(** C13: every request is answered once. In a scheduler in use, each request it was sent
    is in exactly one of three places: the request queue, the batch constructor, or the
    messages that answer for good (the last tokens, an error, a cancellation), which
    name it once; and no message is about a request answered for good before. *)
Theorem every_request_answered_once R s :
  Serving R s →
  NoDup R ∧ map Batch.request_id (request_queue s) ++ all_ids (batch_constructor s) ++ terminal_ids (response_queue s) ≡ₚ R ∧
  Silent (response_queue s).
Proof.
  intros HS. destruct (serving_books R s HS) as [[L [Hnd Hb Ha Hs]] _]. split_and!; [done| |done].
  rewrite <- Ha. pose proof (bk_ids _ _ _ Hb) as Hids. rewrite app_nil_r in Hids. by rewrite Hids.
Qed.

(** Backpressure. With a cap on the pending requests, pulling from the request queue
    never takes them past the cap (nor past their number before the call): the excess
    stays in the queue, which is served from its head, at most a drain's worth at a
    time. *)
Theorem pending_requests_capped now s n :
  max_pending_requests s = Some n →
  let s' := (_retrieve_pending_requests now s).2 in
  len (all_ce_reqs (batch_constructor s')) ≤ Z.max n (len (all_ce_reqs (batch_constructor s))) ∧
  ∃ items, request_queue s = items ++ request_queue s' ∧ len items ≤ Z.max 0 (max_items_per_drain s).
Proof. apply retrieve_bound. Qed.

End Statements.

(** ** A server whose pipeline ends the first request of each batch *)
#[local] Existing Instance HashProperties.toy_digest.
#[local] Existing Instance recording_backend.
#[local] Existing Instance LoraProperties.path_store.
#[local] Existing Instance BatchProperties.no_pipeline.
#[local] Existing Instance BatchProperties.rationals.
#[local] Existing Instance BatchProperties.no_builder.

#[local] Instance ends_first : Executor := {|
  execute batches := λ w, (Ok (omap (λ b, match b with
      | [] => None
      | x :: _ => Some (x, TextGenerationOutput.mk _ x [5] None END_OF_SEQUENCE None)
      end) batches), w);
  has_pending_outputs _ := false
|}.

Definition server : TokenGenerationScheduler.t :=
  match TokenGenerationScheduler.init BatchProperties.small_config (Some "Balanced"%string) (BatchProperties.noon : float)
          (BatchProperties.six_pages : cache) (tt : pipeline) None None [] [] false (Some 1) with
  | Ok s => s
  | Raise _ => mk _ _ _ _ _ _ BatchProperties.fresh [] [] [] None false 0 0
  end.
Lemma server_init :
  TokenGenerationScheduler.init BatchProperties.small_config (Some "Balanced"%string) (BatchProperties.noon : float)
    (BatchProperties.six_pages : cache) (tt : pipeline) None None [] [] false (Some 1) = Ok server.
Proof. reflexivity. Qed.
*-*-*
* **TASK PROMPT**
All of the material above must be transcribed exactly, with no line dropped.

* **SOLVED EXERCISE**
(** C13: every request is answered once. In a scheduler in use, each request it was sent
    is in exactly one of three places: the request queue, the batch constructor, or the
    messages that answer for good (the last tokens, an error, a cancellation), which
    name it once; and no message is about a request answered for good before. *)
Theorem every_request_answered_once R s :
  Serving R s →
  NoDup R ∧ map Batch.request_id (request_queue s) ++ all_ids (batch_constructor s) ++ terminal_ids (response_queue s) ≡ₚ R ∧
  Silent (response_queue s).
Proof.
  intros HS. destruct (serving_books R s HS) as [[L [Hnd Hb Ha Hs]] _]. split_and!; [done| |done].
  rewrite <- Ha. pose proof (bk_ids _ _ _ Hb) as Hids. rewrite app_nil_r in Hids. by rewrite Hids.
Qed.

(** Backpressure. With a cap on the pending requests, pulling from the request queue
    never takes them past the cap (nor past their number before the call): the excess
    stays in the queue, which is served from its head, at most a drain's worth at a
    time. *)
Theorem pending_requests_capped now s n :
  max_pending_requests s = Some n →
  let s' := (_retrieve_pending_requests now s).2 in
  len (all_ce_reqs (batch_constructor s')) ≤ Z.max n (len (all_ce_reqs (batch_constructor s))) ∧
  ∃ items, request_queue s = items ++ request_queue s' ∧ len items ≤ Z.max 0 (max_items_per_drain s).
Proof. apply retrieve_bound. Qed.

End Statements.

(** ** A server whose pipeline ends the first request of each batch *)
#[local] Existing Instance HashProperties.toy_digest.
#[local] Existing Instance recording_backend.
#[local] Existing Instance LoraProperties.path_store.
#[local] Existing Instance BatchProperties.no_pipeline.
#[local] Existing Instance BatchProperties.rationals.
#[local] Existing Instance BatchProperties.no_builder.

#[local] Instance ends_first : Executor := {|
  execute batches := λ w, (Ok (omap (λ b, match b with
      | [] => None
      | x :: _ => Some (x, TextGenerationOutput.mk _ x [5] None END_OF_SEQUENCE None)
      end) batches), w);
  has_pending_outputs _ := false
|}.

Definition server : TokenGenerationScheduler.t :=
  match TokenGenerationScheduler.init BatchProperties.small_config (Some "Balanced"%string) (BatchProperties.noon : float)
          (BatchProperties.six_pages : cache) (tt : pipeline) None None [] [] false (Some 1) with
  | Ok s => s
  | Raise _ => mk _ _ _ _ _ _ BatchProperties.fresh [] [] [] None false 0 0
  end.
Lemma server_init :
  TokenGenerationScheduler.init BatchProperties.small_config (Some "Balanced"%string) (BatchProperties.noon : float)
    (BatchProperties.six_pages : cache) (tt : pipeline) None None [] [] false (Some 1) = Ok server.
Proof. reflexivity. Qed.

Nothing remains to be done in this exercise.